__RECORDS SUPPLIED__
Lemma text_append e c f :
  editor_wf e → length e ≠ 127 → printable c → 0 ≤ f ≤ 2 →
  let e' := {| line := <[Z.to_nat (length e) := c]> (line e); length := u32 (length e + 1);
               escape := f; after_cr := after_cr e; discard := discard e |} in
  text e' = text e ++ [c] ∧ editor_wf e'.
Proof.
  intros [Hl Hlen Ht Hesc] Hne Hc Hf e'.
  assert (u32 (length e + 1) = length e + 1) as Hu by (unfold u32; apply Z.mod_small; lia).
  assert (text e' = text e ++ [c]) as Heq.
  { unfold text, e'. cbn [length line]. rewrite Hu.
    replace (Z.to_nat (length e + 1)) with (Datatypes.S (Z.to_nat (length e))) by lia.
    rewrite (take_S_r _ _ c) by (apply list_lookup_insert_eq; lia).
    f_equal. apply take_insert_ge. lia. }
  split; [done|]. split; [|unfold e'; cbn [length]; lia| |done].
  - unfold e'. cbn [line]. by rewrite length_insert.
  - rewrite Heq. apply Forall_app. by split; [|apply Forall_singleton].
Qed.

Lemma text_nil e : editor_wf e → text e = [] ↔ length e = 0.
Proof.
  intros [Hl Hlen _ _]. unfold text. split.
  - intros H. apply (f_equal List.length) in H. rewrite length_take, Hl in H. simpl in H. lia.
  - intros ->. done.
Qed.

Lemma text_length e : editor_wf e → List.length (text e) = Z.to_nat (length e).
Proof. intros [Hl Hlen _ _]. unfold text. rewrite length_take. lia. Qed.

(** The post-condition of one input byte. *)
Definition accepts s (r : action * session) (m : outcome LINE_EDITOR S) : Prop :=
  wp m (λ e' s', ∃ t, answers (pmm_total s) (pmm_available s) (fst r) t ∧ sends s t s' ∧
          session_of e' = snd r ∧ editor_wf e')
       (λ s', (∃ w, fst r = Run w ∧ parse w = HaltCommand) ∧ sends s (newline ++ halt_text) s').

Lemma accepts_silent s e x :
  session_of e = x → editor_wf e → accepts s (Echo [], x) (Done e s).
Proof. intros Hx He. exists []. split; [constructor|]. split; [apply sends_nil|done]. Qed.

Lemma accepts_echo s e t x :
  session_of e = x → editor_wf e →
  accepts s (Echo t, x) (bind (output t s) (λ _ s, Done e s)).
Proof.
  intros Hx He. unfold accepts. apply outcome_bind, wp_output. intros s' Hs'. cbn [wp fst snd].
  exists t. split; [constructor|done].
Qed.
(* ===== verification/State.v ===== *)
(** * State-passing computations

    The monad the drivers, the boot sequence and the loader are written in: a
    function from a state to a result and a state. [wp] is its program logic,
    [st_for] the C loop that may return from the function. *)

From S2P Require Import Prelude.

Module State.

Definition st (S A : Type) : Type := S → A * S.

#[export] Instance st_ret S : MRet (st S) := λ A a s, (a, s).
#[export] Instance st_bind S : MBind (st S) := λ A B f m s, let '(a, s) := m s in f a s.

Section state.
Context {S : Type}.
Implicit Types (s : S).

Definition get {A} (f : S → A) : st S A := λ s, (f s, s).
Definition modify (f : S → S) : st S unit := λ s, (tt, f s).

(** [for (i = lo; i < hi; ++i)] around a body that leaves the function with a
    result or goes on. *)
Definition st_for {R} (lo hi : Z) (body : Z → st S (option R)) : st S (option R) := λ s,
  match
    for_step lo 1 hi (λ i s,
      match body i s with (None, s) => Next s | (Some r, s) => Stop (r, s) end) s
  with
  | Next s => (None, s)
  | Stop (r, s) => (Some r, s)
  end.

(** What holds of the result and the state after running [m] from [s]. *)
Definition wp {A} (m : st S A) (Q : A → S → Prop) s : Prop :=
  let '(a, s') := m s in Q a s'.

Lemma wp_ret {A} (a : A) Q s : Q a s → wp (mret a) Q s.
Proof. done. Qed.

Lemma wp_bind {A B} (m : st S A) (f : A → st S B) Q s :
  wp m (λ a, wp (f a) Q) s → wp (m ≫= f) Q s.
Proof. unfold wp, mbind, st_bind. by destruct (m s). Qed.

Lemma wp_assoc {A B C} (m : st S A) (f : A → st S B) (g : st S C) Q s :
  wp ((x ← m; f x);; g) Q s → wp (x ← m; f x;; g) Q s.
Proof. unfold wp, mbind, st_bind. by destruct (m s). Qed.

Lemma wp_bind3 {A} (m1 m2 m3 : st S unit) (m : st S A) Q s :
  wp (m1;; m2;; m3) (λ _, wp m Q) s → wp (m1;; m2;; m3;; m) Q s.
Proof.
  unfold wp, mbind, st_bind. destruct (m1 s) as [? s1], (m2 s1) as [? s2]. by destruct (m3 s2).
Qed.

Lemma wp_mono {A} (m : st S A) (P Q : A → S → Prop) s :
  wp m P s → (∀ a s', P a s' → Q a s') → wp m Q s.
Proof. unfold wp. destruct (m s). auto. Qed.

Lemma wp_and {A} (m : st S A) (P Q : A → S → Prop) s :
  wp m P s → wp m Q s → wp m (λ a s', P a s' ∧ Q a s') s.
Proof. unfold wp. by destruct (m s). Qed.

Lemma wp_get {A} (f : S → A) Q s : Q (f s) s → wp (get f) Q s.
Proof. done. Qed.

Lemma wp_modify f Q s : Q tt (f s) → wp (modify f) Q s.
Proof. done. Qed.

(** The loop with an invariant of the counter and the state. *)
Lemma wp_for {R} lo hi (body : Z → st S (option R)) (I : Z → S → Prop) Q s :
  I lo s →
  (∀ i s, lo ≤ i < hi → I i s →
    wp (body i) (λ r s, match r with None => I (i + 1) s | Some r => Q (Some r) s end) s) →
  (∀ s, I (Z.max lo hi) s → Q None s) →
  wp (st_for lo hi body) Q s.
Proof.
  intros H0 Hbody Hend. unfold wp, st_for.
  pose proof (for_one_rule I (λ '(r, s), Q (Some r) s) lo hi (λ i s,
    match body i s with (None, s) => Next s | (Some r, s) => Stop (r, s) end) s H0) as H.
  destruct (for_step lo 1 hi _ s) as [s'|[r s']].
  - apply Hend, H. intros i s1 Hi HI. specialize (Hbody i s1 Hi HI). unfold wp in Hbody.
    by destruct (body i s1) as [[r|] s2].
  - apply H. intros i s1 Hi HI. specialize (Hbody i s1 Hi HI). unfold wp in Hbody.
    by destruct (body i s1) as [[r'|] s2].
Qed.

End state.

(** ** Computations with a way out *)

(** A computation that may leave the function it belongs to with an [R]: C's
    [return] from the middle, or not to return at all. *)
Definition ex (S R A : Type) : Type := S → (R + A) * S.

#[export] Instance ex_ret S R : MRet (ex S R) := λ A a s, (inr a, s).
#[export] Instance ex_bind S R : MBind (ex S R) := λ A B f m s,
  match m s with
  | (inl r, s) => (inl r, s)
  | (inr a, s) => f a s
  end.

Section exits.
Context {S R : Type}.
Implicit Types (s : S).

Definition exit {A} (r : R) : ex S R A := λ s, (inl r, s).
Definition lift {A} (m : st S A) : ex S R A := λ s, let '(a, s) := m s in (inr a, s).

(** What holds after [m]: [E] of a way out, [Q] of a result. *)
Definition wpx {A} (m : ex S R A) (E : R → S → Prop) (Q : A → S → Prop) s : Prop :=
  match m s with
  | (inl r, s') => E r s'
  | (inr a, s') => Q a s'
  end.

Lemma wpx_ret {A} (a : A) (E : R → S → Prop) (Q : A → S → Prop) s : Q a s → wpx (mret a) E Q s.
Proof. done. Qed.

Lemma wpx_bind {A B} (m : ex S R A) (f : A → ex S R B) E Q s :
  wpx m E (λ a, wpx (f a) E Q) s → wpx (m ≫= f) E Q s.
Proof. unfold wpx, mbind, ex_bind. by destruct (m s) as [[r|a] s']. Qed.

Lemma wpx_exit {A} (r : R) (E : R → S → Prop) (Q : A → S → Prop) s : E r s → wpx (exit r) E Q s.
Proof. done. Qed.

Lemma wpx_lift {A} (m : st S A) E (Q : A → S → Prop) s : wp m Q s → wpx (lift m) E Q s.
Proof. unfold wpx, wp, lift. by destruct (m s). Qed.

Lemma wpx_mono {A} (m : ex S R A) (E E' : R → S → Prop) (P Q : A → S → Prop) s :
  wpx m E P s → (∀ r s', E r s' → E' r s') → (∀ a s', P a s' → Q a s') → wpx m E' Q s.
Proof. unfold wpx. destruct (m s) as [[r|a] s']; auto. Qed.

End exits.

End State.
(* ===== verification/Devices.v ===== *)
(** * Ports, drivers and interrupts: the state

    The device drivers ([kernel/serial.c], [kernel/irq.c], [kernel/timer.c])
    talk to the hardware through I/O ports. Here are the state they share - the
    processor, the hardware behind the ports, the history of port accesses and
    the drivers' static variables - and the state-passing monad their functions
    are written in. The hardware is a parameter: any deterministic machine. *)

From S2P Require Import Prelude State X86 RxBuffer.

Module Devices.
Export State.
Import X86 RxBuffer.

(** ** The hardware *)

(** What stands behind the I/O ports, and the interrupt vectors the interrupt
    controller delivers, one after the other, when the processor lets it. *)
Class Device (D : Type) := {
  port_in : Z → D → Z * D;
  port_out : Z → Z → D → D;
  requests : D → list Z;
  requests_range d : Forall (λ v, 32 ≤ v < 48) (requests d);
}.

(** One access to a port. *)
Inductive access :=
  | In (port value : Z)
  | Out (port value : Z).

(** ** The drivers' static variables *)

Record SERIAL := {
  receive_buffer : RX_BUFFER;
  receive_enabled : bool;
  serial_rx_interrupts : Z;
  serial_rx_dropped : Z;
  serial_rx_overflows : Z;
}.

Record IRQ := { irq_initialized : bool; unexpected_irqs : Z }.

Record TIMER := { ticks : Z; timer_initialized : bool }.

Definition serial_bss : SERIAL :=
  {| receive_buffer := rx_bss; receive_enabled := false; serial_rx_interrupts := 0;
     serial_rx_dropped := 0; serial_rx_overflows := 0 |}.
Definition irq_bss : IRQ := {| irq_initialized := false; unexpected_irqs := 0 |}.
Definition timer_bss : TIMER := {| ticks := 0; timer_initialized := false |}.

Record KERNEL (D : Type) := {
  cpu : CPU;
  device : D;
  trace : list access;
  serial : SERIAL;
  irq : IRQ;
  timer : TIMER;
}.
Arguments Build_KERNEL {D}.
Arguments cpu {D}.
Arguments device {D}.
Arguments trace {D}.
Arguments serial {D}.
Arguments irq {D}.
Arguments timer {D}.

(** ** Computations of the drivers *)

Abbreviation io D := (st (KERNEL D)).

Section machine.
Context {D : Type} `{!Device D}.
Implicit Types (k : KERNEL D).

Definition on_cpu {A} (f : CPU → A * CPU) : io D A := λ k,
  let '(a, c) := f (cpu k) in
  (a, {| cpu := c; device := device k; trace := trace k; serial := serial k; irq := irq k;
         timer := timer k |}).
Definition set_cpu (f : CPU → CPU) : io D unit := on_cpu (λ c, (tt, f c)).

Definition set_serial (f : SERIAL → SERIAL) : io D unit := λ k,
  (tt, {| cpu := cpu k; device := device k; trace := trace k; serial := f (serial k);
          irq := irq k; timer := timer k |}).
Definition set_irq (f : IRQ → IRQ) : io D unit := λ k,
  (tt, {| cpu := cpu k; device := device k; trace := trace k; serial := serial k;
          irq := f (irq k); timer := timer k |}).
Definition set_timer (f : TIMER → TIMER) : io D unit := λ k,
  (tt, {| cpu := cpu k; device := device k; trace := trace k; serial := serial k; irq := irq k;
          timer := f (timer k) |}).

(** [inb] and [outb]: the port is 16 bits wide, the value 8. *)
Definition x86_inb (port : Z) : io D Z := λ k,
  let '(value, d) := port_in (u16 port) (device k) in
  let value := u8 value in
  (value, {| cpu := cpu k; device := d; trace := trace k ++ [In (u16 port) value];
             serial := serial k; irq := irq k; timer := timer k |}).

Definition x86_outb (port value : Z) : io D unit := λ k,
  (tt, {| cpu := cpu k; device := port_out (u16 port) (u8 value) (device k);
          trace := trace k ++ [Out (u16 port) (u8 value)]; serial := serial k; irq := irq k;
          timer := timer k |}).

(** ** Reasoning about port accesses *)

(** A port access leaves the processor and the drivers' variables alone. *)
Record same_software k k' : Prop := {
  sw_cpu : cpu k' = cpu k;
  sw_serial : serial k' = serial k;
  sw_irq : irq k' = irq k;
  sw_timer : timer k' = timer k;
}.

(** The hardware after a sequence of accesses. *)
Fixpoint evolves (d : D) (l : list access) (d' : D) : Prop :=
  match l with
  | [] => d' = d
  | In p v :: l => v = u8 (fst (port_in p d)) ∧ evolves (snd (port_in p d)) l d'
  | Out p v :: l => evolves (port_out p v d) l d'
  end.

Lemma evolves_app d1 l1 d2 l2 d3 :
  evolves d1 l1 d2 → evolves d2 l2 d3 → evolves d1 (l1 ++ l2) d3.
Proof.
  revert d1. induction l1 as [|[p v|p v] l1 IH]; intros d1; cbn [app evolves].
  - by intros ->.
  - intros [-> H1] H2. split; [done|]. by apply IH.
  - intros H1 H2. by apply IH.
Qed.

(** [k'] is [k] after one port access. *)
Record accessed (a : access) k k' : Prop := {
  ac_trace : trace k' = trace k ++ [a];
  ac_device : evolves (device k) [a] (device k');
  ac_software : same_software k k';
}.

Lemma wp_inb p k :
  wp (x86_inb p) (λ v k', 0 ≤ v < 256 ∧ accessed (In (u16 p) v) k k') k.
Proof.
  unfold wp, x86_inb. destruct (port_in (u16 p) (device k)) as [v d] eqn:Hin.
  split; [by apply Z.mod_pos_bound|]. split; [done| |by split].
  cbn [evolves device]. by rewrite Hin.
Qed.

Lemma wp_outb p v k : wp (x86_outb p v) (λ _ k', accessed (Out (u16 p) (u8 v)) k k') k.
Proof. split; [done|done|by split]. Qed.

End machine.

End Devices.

==

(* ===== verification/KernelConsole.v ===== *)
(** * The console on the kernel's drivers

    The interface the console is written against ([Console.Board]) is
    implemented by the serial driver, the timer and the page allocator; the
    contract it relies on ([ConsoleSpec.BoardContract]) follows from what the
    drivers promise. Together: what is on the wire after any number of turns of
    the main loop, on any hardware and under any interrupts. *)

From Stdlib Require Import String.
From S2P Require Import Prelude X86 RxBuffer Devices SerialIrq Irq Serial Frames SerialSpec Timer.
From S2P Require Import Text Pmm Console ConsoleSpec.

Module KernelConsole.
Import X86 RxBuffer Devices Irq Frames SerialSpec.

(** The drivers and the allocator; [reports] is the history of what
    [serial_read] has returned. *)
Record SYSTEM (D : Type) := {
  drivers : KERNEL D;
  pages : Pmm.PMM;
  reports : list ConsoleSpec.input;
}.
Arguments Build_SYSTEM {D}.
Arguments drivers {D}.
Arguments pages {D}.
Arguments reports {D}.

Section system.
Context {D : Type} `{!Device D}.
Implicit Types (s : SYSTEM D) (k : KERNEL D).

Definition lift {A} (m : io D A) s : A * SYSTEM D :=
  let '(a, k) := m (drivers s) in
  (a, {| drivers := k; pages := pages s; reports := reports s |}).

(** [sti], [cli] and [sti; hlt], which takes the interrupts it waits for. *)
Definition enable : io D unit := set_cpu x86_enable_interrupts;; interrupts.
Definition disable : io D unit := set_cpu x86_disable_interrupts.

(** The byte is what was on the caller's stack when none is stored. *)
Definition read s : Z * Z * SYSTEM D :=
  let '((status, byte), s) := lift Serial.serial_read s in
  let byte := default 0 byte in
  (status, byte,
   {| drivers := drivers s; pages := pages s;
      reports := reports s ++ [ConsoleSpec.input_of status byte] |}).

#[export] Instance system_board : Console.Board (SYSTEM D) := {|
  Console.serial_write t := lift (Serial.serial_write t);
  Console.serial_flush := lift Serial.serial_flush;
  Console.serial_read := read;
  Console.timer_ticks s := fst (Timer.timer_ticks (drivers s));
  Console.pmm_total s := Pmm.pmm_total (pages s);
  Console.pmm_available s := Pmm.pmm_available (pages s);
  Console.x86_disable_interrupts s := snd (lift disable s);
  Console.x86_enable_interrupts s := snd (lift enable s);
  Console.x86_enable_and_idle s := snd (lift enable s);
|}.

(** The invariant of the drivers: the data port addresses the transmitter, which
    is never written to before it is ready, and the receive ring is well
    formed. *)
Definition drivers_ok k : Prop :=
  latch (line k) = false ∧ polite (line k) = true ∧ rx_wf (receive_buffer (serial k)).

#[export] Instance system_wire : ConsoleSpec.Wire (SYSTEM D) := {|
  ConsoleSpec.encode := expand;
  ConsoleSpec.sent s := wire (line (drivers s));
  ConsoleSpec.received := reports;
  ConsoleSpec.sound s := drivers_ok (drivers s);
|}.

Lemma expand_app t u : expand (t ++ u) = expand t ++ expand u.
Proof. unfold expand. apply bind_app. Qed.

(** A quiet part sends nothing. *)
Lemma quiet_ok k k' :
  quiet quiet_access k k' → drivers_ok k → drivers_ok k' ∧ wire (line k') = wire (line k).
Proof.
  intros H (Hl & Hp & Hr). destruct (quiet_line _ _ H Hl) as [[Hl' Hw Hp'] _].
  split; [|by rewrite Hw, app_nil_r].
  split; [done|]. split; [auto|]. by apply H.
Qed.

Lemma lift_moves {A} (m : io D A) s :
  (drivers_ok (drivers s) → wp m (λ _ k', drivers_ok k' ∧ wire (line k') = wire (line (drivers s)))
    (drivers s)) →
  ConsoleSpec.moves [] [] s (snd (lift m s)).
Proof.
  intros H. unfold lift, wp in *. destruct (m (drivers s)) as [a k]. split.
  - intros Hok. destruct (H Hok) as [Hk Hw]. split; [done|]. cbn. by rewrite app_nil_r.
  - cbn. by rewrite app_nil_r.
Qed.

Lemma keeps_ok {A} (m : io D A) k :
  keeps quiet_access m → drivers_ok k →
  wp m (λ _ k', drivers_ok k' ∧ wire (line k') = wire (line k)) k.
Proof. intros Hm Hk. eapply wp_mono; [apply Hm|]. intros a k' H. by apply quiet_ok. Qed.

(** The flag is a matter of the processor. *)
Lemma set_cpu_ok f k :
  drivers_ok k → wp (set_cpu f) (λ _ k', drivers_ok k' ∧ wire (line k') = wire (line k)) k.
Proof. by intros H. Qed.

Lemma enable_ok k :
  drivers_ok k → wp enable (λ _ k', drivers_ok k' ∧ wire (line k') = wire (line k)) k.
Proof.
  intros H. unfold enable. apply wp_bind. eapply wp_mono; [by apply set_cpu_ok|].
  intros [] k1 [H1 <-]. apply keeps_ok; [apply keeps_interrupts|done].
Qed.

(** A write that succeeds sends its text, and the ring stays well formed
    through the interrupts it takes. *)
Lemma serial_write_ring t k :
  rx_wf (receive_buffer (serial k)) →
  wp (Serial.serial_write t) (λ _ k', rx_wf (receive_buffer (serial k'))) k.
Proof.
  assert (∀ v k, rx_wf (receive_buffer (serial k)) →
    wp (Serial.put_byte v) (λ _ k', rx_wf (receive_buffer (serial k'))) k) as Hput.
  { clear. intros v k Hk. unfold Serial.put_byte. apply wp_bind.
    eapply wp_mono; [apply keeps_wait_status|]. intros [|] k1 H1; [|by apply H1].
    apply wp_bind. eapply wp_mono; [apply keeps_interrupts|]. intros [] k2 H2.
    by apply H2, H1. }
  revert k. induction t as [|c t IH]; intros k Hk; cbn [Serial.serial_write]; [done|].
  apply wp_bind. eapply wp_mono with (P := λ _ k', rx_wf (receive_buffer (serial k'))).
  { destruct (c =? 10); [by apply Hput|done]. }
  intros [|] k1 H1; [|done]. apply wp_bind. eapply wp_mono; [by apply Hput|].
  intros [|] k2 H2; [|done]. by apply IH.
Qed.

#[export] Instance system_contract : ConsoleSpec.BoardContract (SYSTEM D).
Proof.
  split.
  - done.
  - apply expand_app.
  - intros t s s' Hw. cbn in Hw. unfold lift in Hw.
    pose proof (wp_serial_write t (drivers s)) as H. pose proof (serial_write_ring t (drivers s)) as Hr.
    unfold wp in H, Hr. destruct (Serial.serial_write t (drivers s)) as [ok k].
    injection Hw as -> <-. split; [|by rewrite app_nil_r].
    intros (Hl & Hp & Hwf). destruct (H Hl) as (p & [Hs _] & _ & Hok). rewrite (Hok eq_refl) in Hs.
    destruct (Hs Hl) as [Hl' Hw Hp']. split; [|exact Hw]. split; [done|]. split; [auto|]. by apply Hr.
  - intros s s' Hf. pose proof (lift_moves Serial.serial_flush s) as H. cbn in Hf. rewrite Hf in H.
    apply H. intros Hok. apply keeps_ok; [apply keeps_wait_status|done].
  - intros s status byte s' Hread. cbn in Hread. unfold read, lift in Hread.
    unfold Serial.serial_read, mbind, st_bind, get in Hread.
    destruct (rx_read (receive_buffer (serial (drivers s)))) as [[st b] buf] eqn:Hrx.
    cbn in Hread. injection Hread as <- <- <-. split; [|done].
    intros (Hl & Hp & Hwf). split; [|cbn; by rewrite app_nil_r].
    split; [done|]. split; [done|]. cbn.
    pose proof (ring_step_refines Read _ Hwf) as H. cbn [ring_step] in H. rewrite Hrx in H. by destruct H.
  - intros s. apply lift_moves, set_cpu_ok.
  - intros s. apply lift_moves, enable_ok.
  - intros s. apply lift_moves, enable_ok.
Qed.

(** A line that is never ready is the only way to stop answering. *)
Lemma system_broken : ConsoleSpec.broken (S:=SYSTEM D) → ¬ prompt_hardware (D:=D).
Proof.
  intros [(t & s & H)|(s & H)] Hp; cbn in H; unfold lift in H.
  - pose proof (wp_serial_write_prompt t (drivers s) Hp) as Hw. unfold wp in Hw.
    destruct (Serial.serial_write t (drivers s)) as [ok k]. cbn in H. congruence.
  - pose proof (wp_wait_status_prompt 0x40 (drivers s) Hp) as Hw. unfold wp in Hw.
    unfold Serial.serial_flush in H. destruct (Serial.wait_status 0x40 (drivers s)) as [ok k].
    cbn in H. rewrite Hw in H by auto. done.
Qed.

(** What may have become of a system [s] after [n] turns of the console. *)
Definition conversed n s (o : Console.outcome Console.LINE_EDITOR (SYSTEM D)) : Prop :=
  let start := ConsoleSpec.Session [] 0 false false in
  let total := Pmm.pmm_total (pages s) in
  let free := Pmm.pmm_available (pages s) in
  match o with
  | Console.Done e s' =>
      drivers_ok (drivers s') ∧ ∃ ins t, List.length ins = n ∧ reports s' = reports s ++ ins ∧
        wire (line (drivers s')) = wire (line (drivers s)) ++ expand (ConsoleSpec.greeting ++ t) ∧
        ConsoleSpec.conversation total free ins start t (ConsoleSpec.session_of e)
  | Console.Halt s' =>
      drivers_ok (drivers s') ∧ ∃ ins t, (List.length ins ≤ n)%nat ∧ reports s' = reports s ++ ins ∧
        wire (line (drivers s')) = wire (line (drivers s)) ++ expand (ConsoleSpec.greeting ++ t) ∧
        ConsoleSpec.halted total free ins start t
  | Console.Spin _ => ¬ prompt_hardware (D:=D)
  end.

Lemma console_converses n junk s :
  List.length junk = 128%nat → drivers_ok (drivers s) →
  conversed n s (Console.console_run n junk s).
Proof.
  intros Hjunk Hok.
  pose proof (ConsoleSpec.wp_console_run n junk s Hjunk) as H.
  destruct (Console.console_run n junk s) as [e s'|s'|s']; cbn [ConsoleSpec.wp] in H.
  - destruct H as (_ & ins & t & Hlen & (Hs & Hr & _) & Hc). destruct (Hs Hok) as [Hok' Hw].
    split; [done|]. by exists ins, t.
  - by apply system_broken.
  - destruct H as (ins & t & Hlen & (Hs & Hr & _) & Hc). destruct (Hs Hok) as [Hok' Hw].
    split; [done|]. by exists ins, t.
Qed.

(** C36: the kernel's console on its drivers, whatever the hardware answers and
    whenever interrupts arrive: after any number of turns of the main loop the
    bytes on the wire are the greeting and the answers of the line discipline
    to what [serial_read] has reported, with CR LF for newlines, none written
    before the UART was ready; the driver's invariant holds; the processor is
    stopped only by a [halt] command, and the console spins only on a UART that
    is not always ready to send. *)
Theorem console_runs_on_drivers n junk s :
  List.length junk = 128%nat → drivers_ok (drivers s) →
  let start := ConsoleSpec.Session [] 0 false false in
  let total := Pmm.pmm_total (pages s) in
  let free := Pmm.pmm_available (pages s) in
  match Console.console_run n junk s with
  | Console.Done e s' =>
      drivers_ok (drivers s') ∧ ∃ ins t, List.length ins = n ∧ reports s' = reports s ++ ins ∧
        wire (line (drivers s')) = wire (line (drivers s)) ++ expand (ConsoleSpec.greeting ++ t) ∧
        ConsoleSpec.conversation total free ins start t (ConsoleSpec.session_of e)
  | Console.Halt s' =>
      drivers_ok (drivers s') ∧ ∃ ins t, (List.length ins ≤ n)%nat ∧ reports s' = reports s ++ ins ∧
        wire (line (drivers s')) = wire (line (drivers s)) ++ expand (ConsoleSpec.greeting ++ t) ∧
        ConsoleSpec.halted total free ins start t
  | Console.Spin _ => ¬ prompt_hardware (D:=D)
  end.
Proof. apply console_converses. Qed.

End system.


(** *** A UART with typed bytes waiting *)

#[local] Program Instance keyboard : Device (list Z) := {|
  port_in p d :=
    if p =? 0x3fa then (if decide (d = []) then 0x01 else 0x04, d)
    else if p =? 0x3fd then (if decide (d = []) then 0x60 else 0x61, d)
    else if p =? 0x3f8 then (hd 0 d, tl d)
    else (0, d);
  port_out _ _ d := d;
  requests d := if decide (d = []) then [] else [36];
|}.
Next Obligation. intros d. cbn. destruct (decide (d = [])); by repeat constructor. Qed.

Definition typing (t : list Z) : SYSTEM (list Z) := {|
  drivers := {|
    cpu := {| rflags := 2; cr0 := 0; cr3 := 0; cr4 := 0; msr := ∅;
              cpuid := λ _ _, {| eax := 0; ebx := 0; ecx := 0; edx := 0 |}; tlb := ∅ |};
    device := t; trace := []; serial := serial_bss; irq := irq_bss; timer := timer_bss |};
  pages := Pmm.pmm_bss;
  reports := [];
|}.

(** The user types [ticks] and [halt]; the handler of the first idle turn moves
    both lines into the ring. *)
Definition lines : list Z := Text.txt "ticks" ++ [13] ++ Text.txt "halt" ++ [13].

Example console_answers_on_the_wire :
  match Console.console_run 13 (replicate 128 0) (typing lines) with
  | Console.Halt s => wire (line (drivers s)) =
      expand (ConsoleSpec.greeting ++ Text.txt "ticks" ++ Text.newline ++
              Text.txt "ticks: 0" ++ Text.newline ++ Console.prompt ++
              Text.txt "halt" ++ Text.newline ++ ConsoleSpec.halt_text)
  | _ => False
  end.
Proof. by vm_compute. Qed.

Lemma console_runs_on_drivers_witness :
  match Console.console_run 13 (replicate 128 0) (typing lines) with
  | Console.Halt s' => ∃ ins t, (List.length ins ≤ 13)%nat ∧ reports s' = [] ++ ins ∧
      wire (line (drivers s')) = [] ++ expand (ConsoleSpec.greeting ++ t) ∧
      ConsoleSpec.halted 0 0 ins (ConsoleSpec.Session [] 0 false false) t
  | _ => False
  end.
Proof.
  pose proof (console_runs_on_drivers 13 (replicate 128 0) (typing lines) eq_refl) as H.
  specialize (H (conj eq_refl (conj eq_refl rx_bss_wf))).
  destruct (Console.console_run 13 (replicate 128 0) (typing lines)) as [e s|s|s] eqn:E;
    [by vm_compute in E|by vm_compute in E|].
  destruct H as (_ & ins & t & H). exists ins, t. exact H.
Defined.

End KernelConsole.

__TASK OBJECTIVE__
Could you repeat exactly the lines in the listing above from the one with "lo hi (body" down to the one with "(** What holds after"? Include both of those lines.

__PROBLEM SOLUTION__
Lemma wp_for {R} lo hi (body : Z → st S (option R)) (I : Z → S → Prop) Q s :
  I lo s →
  (∀ i s, lo ≤ i < hi → I i s →
    wp (body i) (λ r s, match r with None => I (i + 1) s | Some r => Q (Some r) s end) s) →
  (∀ s, I (Z.max lo hi) s → Q None s) →
  wp (st_for lo hi body) Q s.
Proof.
  intros H0 Hbody Hend. unfold wp, st_for.
  pose proof (for_one_rule I (λ '(r, s), Q (Some r) s) lo hi (λ i s,
    match body i s with (None, s) => Next s | (Some r, s) => Stop (r, s) end) s H0) as H.
  destruct (for_step lo 1 hi _ s) as [s'|[r s']].
  - apply Hend, H. intros i s1 Hi HI. specialize (Hbody i s1 Hi HI). unfold wp in Hbody.
    by destruct (body i s1) as [[r|] s2].
  - apply H. intros i s1 Hi HI. specialize (Hbody i s1 Hi HI). unfold wp in Hbody.
    by destruct (body i s1) as [[r'|] s2].
Qed.

End state.

(** ** Computations with a way out *)

(** A computation that may leave the function it belongs to with an [R]: C's
    [return] from the middle, or not to return at all. *)
Definition ex (S R A : Type) : Type := S → (R + A) * S.

#[export] Instance ex_ret S R : MRet (ex S R) := λ A a s, (inr a, s).
#[export] Instance ex_bind S R : MBind (ex S R) := λ A B f m s,
  match m s with
  | (inl r, s) => (inl r, s)
  | (inr a, s) => f a s
  end.

Section exits.
Context {S R : Type}.
Implicit Types (s : S).

Definition exit {A} (r : R) : ex S R A := λ s, (inl r, s).
Definition lift {A} (m : st S A) : ex S R A := λ s, let '(a, s) := m s in (inr a, s).

(** What holds after [m]: [E] of a way out, [Q] of a result. *)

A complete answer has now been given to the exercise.